According to an analysis by Charles Schwab, the four factors driving the decline in telecommunications sector stocks include:
- Declining consumer spending;
- Falling profits;
- Rising expenses; and
- Heavy debt loads.
Are actions on the part of the Federal Communications Commission driving these factors? Probably not. Declining consumer spending is probably the result of consumers being increasingly conscious of their household budgets. Increased offerings of prepaid smartphones is one indication of price consciousness.
As for falling profits, this more than likely is the sector’s response to increased competition as consumers identify more affordable communications options, especially in wireless as more consumers get rid of landline phones. The irony is that the FCC still can’t come out and declare wireless services as effectively competitive even in light of the evidence provided by the analysts on the Street.
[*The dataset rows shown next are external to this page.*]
(* ===== verification/StoreBounds.v ===== *)
(** * 64-bit bounds of the store

    JSON integers have any size; sqlite columns hold 64 bits.  Over any
    execution of the daemon every integer in the two tables fits, and a grant
    whose expiry does not is refused and leaves no row. *)
From S2P Require Import Prelude PyStr PyJson PyJsonRoundtrip Errors PyOps World.
From S2P Require Import Store StoreFacts Nft Interface GateSteps EgressFacts Daemon DaemonFacts.
From S2P Require Import GateSafety.
From S2P Require Egress AuditLog.

Definition replay_fits (r : ReplayRow) : Prop := int64 (rp_exp r) = true ∧ int64 (rp_seen_at r) = true.
Definition grant_fits (r : GrantRow) : Prop := int64 (gr_exp r) = true ∧ int64 (gr_installed_at r) = true.
Definition db_fits (db : Db) : Prop :=
  Forall replay_fits (default [] (replay db)) ∧ Forall grant_fits (default [] (grants db)).
Definition world_fits {K} (w : World K) : Prop := db_fits (default empty_db (w_db w)).
Definition fit_step {K} (w w' : World K) : Prop := world_fits w → world_fits w'.
#[export] Instance fit_step_preorder {K} : PreOrder (@fit_step K).
Proof. split; [intros w Hw; exact Hw|]. intros w1 w2 w3. unfold fit_step. auto. Qed.

(** ** Statements *)

Lemma bind_int_ok z : bind_int z = Ok tt → int64 z = true.
Proof. unfold bind_int. by destruct (int64 z). Qed.
Lemma insert_replay_fits r db : db_fits db → returns db_fits (insert_replay r db).
Proof.
  intros [Hr Hg] db'. unfold insert_replay. destruct (replay db) as [rows|] eqn:Hdb; [|done].
  intros H. run_inv. case_decide; [done|]. injection H as <-. split; [|done]. simpl.
  apply Forall_app. split; [done|].
  repeat match goal with x : () |- _ => destruct x end. constructor; [|constructor]. by split; apply bind_int_ok.
Qed.
Lemma insert_grant_fits r db : db_fits db → returns db_fits (insert_grant r db).
Proof.
  intros [Hr Hg] db'. unfold insert_grant. destruct (grants db) as [rows|] eqn:Hdb; [|done].
  intros H. run_inv. case_decide; [done|]. injection H as <-. split; [done|]. simpl.
  apply Forall_app. split; [done|].
  repeat match goal with x : () |- _ => destruct x end. constructor; [|constructor]. by split; apply bind_int_ok.
Qed.
Lemma delete_expired_fits c db : db_fits db → returns db_fits (delete_expired c db).
Proof.
  intros [Hr Hg] db'. unfold delete_expired. destruct (grants db) as [rows|] eqn:Hdb; [|done].
  intros H. run_inv. injection H as <-. split; [done|]. simpl in *.
  apply Forall_forall. intros r' [_ Hin]%list_elem_of_filter. rewrite Forall_forall in Hg. by apply Hg.
Qed.

(** ** Operations *)

Section ops.
Context {K : Type} `{Env K}.
Abbreviation fit := (within (@fit_step K) (λ _, True)).

Lemma same_db_fits {A} (m : W K A) : within (λ w w', w_db w' = w_db w) (λ _, True) m → fit m.
Proof.
  intros Hm w. destruct (Hm w) as [Hdb Hr]. split; [|done]. intros Hw. unfold world_fits. by rewrite Hdb.
Qed.
Lemma execute_fits f : (∀ db, db_fits db → returns db_fits (f db)) → fit (execute f).
Proof.
  intros Hf w. unfold execute. destruct (f (default empty_db (w_db w))) as [db|e] eqn:He; [|by split].
  split; [|done]. intros Hw. by apply (Hf _ Hw).
Qed.
Lemma with_conn_fits {A} (body : W K A) : fit body → fit (with_conn body).
Proof.
  intros Hb w. unfold with_conn. specialize (Hb (connect w).1). simpl in *.
  destruct (body _) as [w2 [a|e]]; simpl in *; (split; [|done]).
  - intros Hw. by apply Hb.
  - intros Hw. exact Hw.
Qed.
Lemma gate_fits {A} (m : W K A) : within gate_step is_exception m → fit m → within fit_step is_exception m.
Proof. intros Hs Hf w. split; [apply Hf|apply Hs]. Qed.
Lemma fits_weaken {A} (m : W K A) : within fit_step is_exception m → fit m.
Proof. intros Hm w. split; [apply Hm|]. by destruct ((m w).2). Qed.

Lemma db_now : fit now_epoch.
Proof. by apply same_db_fits. Qed.
Lemma db_now_iso : fit now_iso_utc.
Proof. by apply same_db_fits. Qed.
Lemma db_append stream record : fit (AuditLog.append stream record).
Proof. apply same_db_fits. intros w. by rewrite run_append. Qed.
Lemma db_subprocess argv stdin : fit (subprocess_run argv stdin).
Proof. apply same_db_fits. intros w. unfold subprocess_run. by repeat case_match. Qed.
Lemma db_query {A} (f : Db → pyres A) : fit (query f).
Proof. apply same_db_fits. intros w. unfold query. split; [done|]. by destruct (f _). Qed.
Lemma any_exn {A} (r : pyres A) : raises_only (λ _, True) r.
Proof. by destruct r. Qed.
#[local] Hint Resolve db_now db_now_iso db_append db_subprocess db_query : within.
#[local] Hint Extern 5 (raises_only (λ _, True) _) => apply any_exn : within.

Lemma init_fits : fit Store.init.
Proof. by apply with_conn_fits, execute_fits; intros db Hdb db' [= <-]. Qed.
Lemma record_replay_fits tok nonce exp : fit (record_replay tok nonce exp).
Proof.
  unfold record_replay. within_step; [auto with within|]. eapply within_catch; [typeclasses eauto| |].
  - apply execute_fits. intros db. apply insert_replay_fits.
  - intros e _. within_step; by apply within_raise; [typeclasses eauto|].
Qed.
#[local] Hint Resolve init_fits record_replay_fits : within.
Lemma install_fits tok nonce exp targets ports proto : fit (Store.install_grant tok nonce exp targets ports proto).
Proof.
  unfold Store.install_grant. within; try done.
  apply with_conn_fits. within. apply execute_fits. intros db. apply insert_grant_fits.
Qed.
Lemma prune_fits : fit prune_expired.
Proof.
  unfold prune_expired. within. apply with_conn_fits. within. apply execute_fits. intros db. apply delete_expired_fits.
Qed.
Lemma compute_fits : fit compute_active_sets.
Proof. unfold compute_active_sets, list_active. within. apply with_conn_fits. within. Qed.
#[local] Hint Resolve install_fits prune_fits compute_fits : within.

Lemma db_kernel (w : World K) k : fit_step w (set_kernel k w).
Proof. by intros Hw. Qed.
#[export] Instance fit_step_laws : StepLaws (@fit_step K).
Proof.
  split; [typeclasses eauto|by intros w Hw|apply db_kernel| | | |]; intros; apply gate_fits; auto with within.
  - apply append_safe.
  - apply init_safe.
  - apply prune_safe.
  - apply compute_safe.
Qed.

(** The second contract of the gate's operations. *)
Lemma egress_fits cfg : GateLaws (egress_ops cfg) fit_step.
Proof.
  apply gate_laws; [typeclasses eauto|]. intros. by apply gate_fits; [apply install_safe|apply install_fits].
Qed.
End ops.

Section theorems.
Context {K : Type} `{Env K} (cfg : NftConfig).
Implicit Types w : World K.
#[local] Existing Instance egress_fits.
#[local] Instance bounded_gate : GateOps K := egress_ops cfg.

Lemma transition_fits w w' : transition w w' → fit_step w w'.
Proof.
  intros [line w1 w2 out Hl|w1|w1 k].
  - destruct (handle_line_replies fit_step line w1) as (w2' & outs & Hl' & HR & _).
    rewrite Hl in Hl'. by simplify_eq.
  - by intros Hw.
  - by intros Hw.
Qed.

(** C24: machine bounds: over any execution of the daemon every expiry and time
    stamp in the two tables fits in the 64 bits of its column, though requests
    carry integers of any size; and installing a grant whose expiry does not
    fit is refused and leaves the tables as they were. *)
Theorem store_integers_fit w w' :
  rtc transition w w' → world_fits w →
  world_fits w' ∧
  ∀ tok nonce exp targets ports proto, store_inv w' → int64 exp = false →
    ∃ v e, Store.install_grant tok nonce exp targets ports proto w' = (v, Err e) ∧ tables_kept w' v.
Proof.
  intros Hrun Hw. split.
  - induction Hrun as [w|w1 w2 w3 Hstep _ IH]; [done|]. apply IH. by apply transition_fits in Hstep; apply Hstep.
  - intros tok nonce exp targets ports proto Hinv Hexp. rewrite run_install_grant by done. cbv zeta.
    destruct (exp <=? _)%Z; [by do 2 eexists|].
    assert (∃ e, bind_row tok nonce exp (clock (1 + w_tick w')) = Err e) as [e ->]; [|by do 2 eexists].
    unfold bind_row. destruct (bind_text tok); [|eauto]. destruct (bind_text nonce); [|eauto].
    destruct (bind_int exp) as [[]|e] eqn:Hb; [apply bind_int_ok in Hb; congruence|]. simpl. eauto.
Qed.
End theorems.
Rising expenses for deploying the infrastructure needed to meet increasing demand and the increased debt needed to finance capital expenditures again appear more driven by consumers than public policy.
Although the Charles Schwab analysis did not mention public policy or regulation as a driver of rising expenses, I would throw in the the costs of complying with the FCC’s net neutrality rules, especially where activists may be chomping at the bit to scrutinize every change in speed going across broadband networks. The transparency rules require that broadband firms provide customers with information on how their networks are being managed. While I suspect that most customers would not be able to understand much of the engineering, there will be a few complainants who will wax up the works but trying the FCC’s rules and broadband provider patience.